Updated: May 21, 2023


SNO BABIES (2020)


Starring Katie Kelly, Paola Andino, Michael Lombardi, Shannan Wilson, Niko Terho, Myles Clohessy, Ken Arnold, Dominic Costa, Molly Logan Chase, Abbey Hafer, Meryl Jones Williams, Jane Stiles, Evangeline Young, Greg Nutcher, Gemma McIlhenny, Corrie Graham, Joanne Baron, Brian Gallagher, Booch O'Connell, Vann Barrett and Gabi Faye.


Screenplay by Michael Walsh.


Directed by Bridget Smith.


Distributed by Better Noise Entertainment. 109 minutes. Not Rated.


Despite its slightly exploitation-film-sounding title, Sno Babies is not a wild and wacky romp about sexy ski instructors. Nor is it a sweet family drama about adorable Alaskan tykes (or even puppies). Actually, it is much more serious than those ideas, it is a dark treatise on drug addiction (specifically heroin, with a side of oxycodone) amongst teenagers.


It’s not exactly the world’s newest storyline. Hell, Frank Sinatra dealt with heroin addiction 65 years ago with The Man with the Golden Arm and there have been numerous other films about uncontrollable drug use going back to the beginning of motion pictures. However, there is a reason that filmmakers keep going back to the subject; it is almost inevitably a fascinating, horrifying thing to see.

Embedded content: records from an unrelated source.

(** What one use case may do: see [Catalog.safe_step]. *)
Definition safe (w w' : world) : Prop :=
  safe_step ID CreatedAt Document record_ok (table w) (table w') (source w').

Section service.
Context `{!UuidText, !CaseTables}.

(** The uniqueness check on a sound table: only another record is a conflict. *)
Lemma run_ensure d ex w :
  run (ensureDocumentUnique d ex) w =
  (match find_value (fun c => bool_decide (Document c = d)) (table w) with
   | Some c => if bool_decide (ID c = ex) then Ok tt
               else Err (Duplicate "a customer with this document already exists")
   | None => Ok tt
   end, w).
Proof.
  unfold ensureDocumentUnique. rewrite run_bind, run_call. destruct w as [m o]. cbn.
  unfold mem_FindByDocument. destruct (find_value _ m) as [c|]; cbn; [|done].
  by case_bool_decide.
Qed.

Lemma run_ensure_free d ex w : ~ taken Document d (table w) -> run (ensureDocumentUnique d ex) w = (Ok tt, w).
Proof. intros Ht%find_key_None. by rewrite run_ensure, Ht. Qed.

Lemma run_ensure_conflict d ex w i c :
  table_ok Document record_ok (table w) -> table w !! i = Some c -> Document c = d -> i <> ex ->
  run (ensureDocumentUnique d ex) w =
  (Err (Duplicate "a customer with this document already exists"), w).
Proof.
  intros Hok Hc Hd Hne. rewrite run_ensure, (find_value_unique Document _ d i c) by (done || apply Hok).
  destruct (ok_records Hok _ _ Hc) as (-> & _). by rewrite bool_decide_eq_false_2.
Qed.

(** The record [Create] stores. *)
Definition new_record (input : CreateCustomerInput) (o : oracle) : Customer :=
  let now := (tick o).1 in
  mkCustomer (fresh_id o).1 (TrimSpace (ci_Name input)) (TrimSpace (ci_Document input))
    (TrimSpace (ci_Email input)) (TrimSpace (ci_Phone input)) true now now.

Lemma run_Create_ok input w :
  TrimSpace (ci_Name input) <> "" -> TrimSpace (ci_Document input) <> "" ->
  ~ taken Document (TrimSpace (ci_Document input)) (table w) ->
  run (Create input) w =
  (Ok (toOutput (new_record input (source w))),
   mkWorld (<[(fresh_id (source w)).1 := new_record input (source w)]> (table w))
     (fresh_id (tick (source w)).2).2).
Proof.
  intros Hn Hd Ht. unfold Create. rewrite !bool_decide_eq_false_2 by done.
  rewrite run_bind_res, run_ensure_free by done. by destruct w as [m o].
Qed.

Lemma run_Create_taken input w i c :
  world_ok w -> TrimSpace (ci_Name input) <> "" ->
  table w !! i = Some c -> Document c = TrimSpace (ci_Document input) ->
  run (Create input) w = (Err (Duplicate "a customer with this document already exists"), w).
Proof.
  intros (Hok & _ & _) Hn Hc Hd. unfold Create.
  destruct (ok_records Hok _ _ Hc) as (_ & Hi & _ & Hne).
  rewrite !bool_decide_eq_false_2 by congruence.
  by rewrite run_bind_res, (run_ensure_conflict _ _ _ i c).
Qed.

Lemma run_find id w c :
  table w !! id = Some c -> run (call (Repo (RFindByID id))) w = (Ok c, w).
Proof. intros Hc. destruct w as [m o]. cbn in *. unfold mem_FindByID. by rewrite Hc. Qed.

Lemma run_find_missing id w :
  table w !! id = None -> run (call (Repo (RFindByID id))) w = (Err ErrNotFound, w).
Proof. intros Hc. destruct w as [m o]. cbn in *. unfold mem_FindByID. by rewrite Hc. Qed.

(** The record [Update] stores. *)
Definition updated (input : UpdateCustomerInput) (now : time) (c : Customer) : Customer :=
  mkCustomer (ID c) (TrimSpace (ui_Name input)) (TrimSpace (ui_Document input))
    (TrimSpace (ui_Email input)) (TrimSpace (ui_Phone input)) (Active c) (CreatedAt c) now.

Lemma run_Update_ok id input w c :
  world_ok w -> table w !! id = Some c ->
  TrimSpace (ui_Name input) <> "" -> TrimSpace (ui_Document input) <> "" ->
  free_for Document id (TrimSpace (ui_Document input)) (table w) ->
  run (Update id input) w =
  (Ok (toOutput (updated input (tick (source w)).1 c)),
   mkWorld (<[id := updated input (tick (source w)).1 c]> (table w)) (tick (source w)).2).
Proof.
  intros (Hok & _ & _) Hc Hn Hd Hfree. unfold Update. rewrite run_bind_err, (run_find _ _ c) by done.
  rewrite !(bool_decide_eq_false_2 (TrimSpace _ = "")) by done.
  destruct (ok_records Hok _ _ Hc) as (Hid & _).
  assert (Hens : run (if bool_decide (TrimSpace (ui_Document input) = Document c) then Ret (Ok tt)
                      else ensureDocumentUnique (TrimSpace (ui_Document input)) id) w = (Ok tt, w)).
  { case_bool_decide as Heq; [done|]. apply run_ensure_free. intros (i & c' & Hc' & Hd').
    pose proof (Hfree _ _ Hc' Hd') as ->. congruence. }
  rewrite run_bind_res, Hens. unfold updated. rewrite Hid.
  destruct w as [m o]. cbn in *. unfold mem_Update. cbn. by rewrite Hc.
Qed.

Lemma run_Update_conflict id input w c i c' :
  world_ok w -> table w !! id = Some c -> TrimSpace (ui_Name input) <> "" ->
  table w !! i = Some c' -> Document c' = TrimSpace (ui_Document input) -> i <> id ->
  run (Update id input) w = (Err (Duplicate "a customer with this document already exists"), w).
Proof.
  intros (Hok & _ & _) Hc Hn Hc' Hd Hne. unfold Update. rewrite run_bind_err, (run_find _ _ c) by done.
  destruct (ok_records Hok _ _ Hc') as (_ & _ & _ & Hne').
  rewrite !(bool_decide_eq_false_2 (TrimSpace _ = "")) by congruence.
  rewrite bool_decide_eq_false_2 by (intros Heq; apply Hne; eapply (ok_unique Hok); eauto; congruence).
  by rewrite run_bind_res, (run_ensure_conflict _ _ _ i c').
Qed.

(** ** The use cases, their results forgotten *)
Inductive request :=
| QCreate (input : CreateCustomerInput)
| QUpdate (id : uuid) (input : UpdateCustomerInput)
| QDeactivate (id : uuid)
| QFind (id : uuid)
| QList (filter : CustomerFilter).

Definition forget {A} (p : customer_prog (res A)) : customer_prog unit := bind p (fun _ => Ret tt).

Definition serve (r : request) : customer_prog unit :=
  match r with
  | QCreate input => forget (Create input)
  | QUpdate id input => forget (Update id input)
  | QDeactivate id => forget (Deactivate id)
  | QFind id => forget (FindByID id)
  | QList f => forget (List f)
  end.

Lemma run_forget {A} (p : customer_prog (res A)) w : (run (forget p) w).2 = (run p w).2.
Proof. unfold forget. rewrite run_bind. by destruct (run p w). Qed.

Lemma safe_same w : world_ok w -> safe w w.
Proof. apply safe_refl. Qed.

Lemma safe_Create input w : world_ok w -> safe w (run (Create input) w).2.
Proof.
  intros Hw. destruct (decide (TrimSpace (ci_Name input) = "")) as [Hn|Hn].
  { unfold Create. rewrite bool_decide_eq_true_2 by done. by apply safe_same. }
  destruct (decide (TrimSpace (ci_Document input) = "")) as [Hd|Hd].
  { unfold Create. rewrite bool_decide_eq_false_2, bool_decide_eq_true_2 by done. by apply safe_same. }
  destruct (find_value (fun c => bool_decide (Document c = TrimSpace (ci_Document input))) (table w))
    as [c|] eqn:Hf.
  { apply find_key_Some in Hf as (i & Hc & Hdc).
    rewrite (run_Create_taken _ _ i c) by done. by apply safe_same. }
  apply find_key_None in Hf. rewrite run_Create_ok by done.
  apply safe_add; [done| |done]. repeat split; [apply Hw|done..].
Qed.

Lemma safe_Update id input w : world_ok w -> safe w (run (Update id input) w).2.
Proof.
  intros Hw. destruct (table w !! id) as [c|] eqn:Hc.
  2: { unfold Update. rewrite run_bind_err, run_find_missing by done. by apply safe_same. }
  destruct (decide (TrimSpace (ui_Name input) = "")) as [Hn|Hn].
  { unfold Update. rewrite run_bind_err, (run_find _ _ c), bool_decide_eq_true_2 by done.
    by apply safe_same. }
  destruct (decide (TrimSpace (ui_Document input) = "")) as [Hd|Hd].
  { unfold Update. rewrite run_bind_err, (run_find _ _ c), bool_decide_eq_false_2,
      bool_decide_eq_true_2 by done. by apply safe_same. }
  destruct (decide (free_for Document id (TrimSpace (ui_Document input)) (table w))) as [Hfree|Hconf].
  2: { apply not_free_for in Hconf as (i & c' & Hc' & Hdoc & Hi).
       rewrite (run_Update_conflict id input w c i c') by done. by apply safe_same. }
  rewrite (run_Update_ok _ _ _ c) by done.
  destruct (ok_records (proj1 Hw) _ _ Hc) as (Hid & Hnil & _).
  by apply (safe_replace ID CreatedAt Document record_ok (table w) (source w) _ id c).
Qed.

Lemma safe_Deactivate id w : world_ok w -> safe w (run (Deactivate id) w).2.
Proof.
  intros Hw. destruct w as [m o]. unfold Deactivate. cbn. unfold mem_Deactivate.
  destruct (m !! id) as [c|] eqn:Hc; cbn; [|by apply safe_same].
  apply (safe_replace ID CreatedAt Document record_ok m o _ id c); try done.
  - exact (ok_records (proj1 Hw) _ _ Hc).
  - exact (free_for_own Document record_ok id c m (proj1 Hw) Hc).
Qed.

Lemma safe_FindByID id w : world_ok w -> safe w (run (FindByID id) w).2.
Proof. intros Hw. destruct w as [m o]. cbn. by destruct (mem_FindByID id m); cbn; apply safe_same. Qed.

Lemma safe_List f w : world_ok w -> safe w (run (List f) w).2.
Proof.
  intros Hw. unfold List. repeat (case_match; [by apply safe_same|]).
  destruct w as [m o]. cbn. by destruct (mem_List _ m); cbn; apply safe_same.
Qed.

Lemma safe_serve r w : world_ok w -> safe w (run (serve r) w).2.
Proof.
  destruct r; cbn [serve]; rewrite run_forget;
    eauto using safe_Create, safe_Update, safe_Deactivate, safe_FindByID, safe_List.
Qed.

(** Any number of requests, one after the other. *)
Definition serve_all (rs : list request) : customer_prog unit :=
  foldr (fun r p => serve r ;;; p) (Ret tt) rs.
End service.

Definition empty_world : world := mkWorld ∅ demo_oracle.

Lemma empty_world_ok : world_ok empty_world.
Proof. split; [apply table_ok_empty|]. split; [apply good_ids_demo|by intros u Hu]. Qed.

(** ** Properties *)

(** Under any sequence of creations, updates, deactivations and reads,
    served one after the other, every customer keeps a non-blank name, no two
    customers have the same document (BR-CUS-001, BR-CUS-002), each record stays
    under its id, and no record ever disappears (BR-CUS-004). *)
Theorem requests_keep_customers `{!UuidText, !CaseTables} (rs : list request) (w : world) :
  world_ok w ->
  let w' := (run (serve_all rs) w).2 in
  world_ok w' /\ keeps ID CreatedAt (table w) (table w').
Proof.
  cbv zeta. revert w. induction rs as [|r rs IH]; intros w Hw; [by apply safe_refl|].
  cbn [serve_all foldr]. rewrite run_bind. destruct (run (serve r) w) as [u w1] eqn:Hr.
  pose proof (safe_serve r w Hw) as [Hok1 Hk1]. rewrite Hr in Hok1, Hk1. cbn in *.
  destruct (IH w1 Hok1) as [Hok2 Hk2]. split; [done|by etrans].
Qed.

Definition ann : CreateCustomerInput := mkCreateInput " Ann " "123" "ann@x" "".

Lemma requests_keep_customers_witness :
  let _ := bit_text in let _ := no_tables in
  let w' := (run (serve_all [QCreate ann; QCreate ann; QDeactivate 1]) empty_world).2 in
  world_ok w' /\ keeps ID CreatedAt ∅ (table w') /\ size (table w') = 1%nat.
Proof.
  cbv zeta.
  destruct (@requests_keep_customers bit_text no_tables
              [QCreate ann; QCreate ann; QDeactivate 1] empty_world empty_world_ok) as [H1 H2].
  split; [exact H1|]. split; [exact H2|]. vm_compute. reflexivity.
Defined.

(** [Create], on every branch: a blank name or document is a
    validation error, a document some customer has is a duplicate, and neither
    changes anything; otherwise exactly one active record with the trimmed fields,
    a fresh id and the current time is added and returned. *)
Theorem Create_branches `{!UuidText, !CaseTables} (input : CreateCustomerInput) (w : world) :
  world_ok w ->
  let name := TrimSpace (ci_Name input) in
  let document := TrimSpace (ci_Document input) in
  (name = "" -> run (Create input) w = (Err (Validation "customer name is required"), w)) /\
  (name <> "" -> document = "" ->
   run (Create input) w = (Err (Validation "customer document is required"), w)) /\
  (name <> "" -> document <> "" -> taken Document document (table w) ->
   run (Create input) w = (Err (Duplicate "a customer with this document already exists"), w)) /\
  (name <> "" -> document <> "" -> ~ taken Document document (table w) ->
   exists c, table w !! ID c = None /\
     run (Create input) w =
       (Ok (toOutput c), mkWorld (<[ID c := c]> (table w)) (fresh_id (tick (source w)).2).2) /\
     c = mkCustomer (ID c) name document (TrimSpace (ci_Email input)) (TrimSpace (ci_Phone input))
           true (clock (source w) (ticks (source w))) (clock (source w) (ticks (source w)))).
Proof.
  intros Hw. cbv zeta. split; [|split; [|split]].
  - intros Hn. unfold Create. by rewrite bool_decide_eq_true_2.
  - intros Hn Hd. unfold Create. by rewrite bool_decide_eq_false_2, bool_decide_eq_true_2.
  - intros Hn Hd (i & c & Hc & Hdc). by apply (run_Create_taken _ _ i c).
  - intros Hn Hd Ht. exists (new_record input (source w)).
    split; [|by rewrite run_Create_ok]. by eapply sourced_new.
Qed.

Lemma Create_branches_witness :
  let _ := bit_text in let _ := no_tables in
  world_ok empty_world /\
  run (Create (mkCreateInput "  " "1" "" "")) empty_world =
    (Err (Validation "customer name is required"), empty_world).
Proof.
  cbv zeta. split; [exact empty_world_ok|].
  apply (@Create_branches bit_text no_tables (mkCreateInput "  " "1" "" "") empty_world empty_world_ok).
  reflexivity.
Defined.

In old carnivals, they used to have a sign that they put on their most disturbing, scary exhibits: “This is a dark ride.” Well, Sno Babies is a very, very dark ride. It can be hard to sit through. It is not the kind of movie you watch for enjoyment. However, it has important things to say. Their Twitter hashtag is #LetsSaveLives, and hopefully it can.


Kristen (Katie Kelly) and Hannah (Paola Andino) are life-long best friends in the Philly suburbs. They are pretty, popular, smart, and good students, seniors in high school. Their college future spread in front of them like a tempting dream. However, that dream becomes a mirage in a moment for both of them, when they allow boys, they are interested in to talk them into trying a drug. (Oxycodone for Kristen, heroin for Hannah.)


Months later, both of them are essentially heroin addicts, trying to hide their habit from friends and family as they are shooting up in private. Hannah becomes despondent when she finally gives her virginity to the guy who got her hooked and he immediately ghosts her. Kristen becomes pregnant when a boy date rapes her when she is too high to fight back.


Therefore, Kristen must not only hide her drug habit from her distracted parents, she also must hide the fact that she is having a baby. The only people who know are Hannah, and a tutor who is helping Kristen try to get clean. Also, a young couple who crosses her paths through looking for a house with her real estate agent mom figures out her secret. The couple has been trying to get pregnant fruitlessly for years and the woman thinks that maybe she can adopt Kristen’s child if she is not ready to keep it, but things turn out to be much more complicated than they realize.


In many ways Sno Babies is a tragic, horrifying movie. Also, I am not a squeamish person, but the segments when the girls find stealthy ways of shooting up are tough to take.


Like most drug stories, there is some tragedy and some bittersweet triumph.


The idea of one character using her experience of surviving drugs and eventually becoming a social media celeb by doing anti-drug speeches has its heart in the right place but feels a tiny bit trivial after the dark experiences of the film. She went through so much and survived hell just to eventually get Instagram likes? I know she’s doing what she can to spread the anti-drug word, but it seems a little anticlimactic.


However, Sno Babies is a real eye-opener, a dark and sometimes hopeful look at addiction and life after recovery. It feels like real life, and that is one of the best things you can say about a film.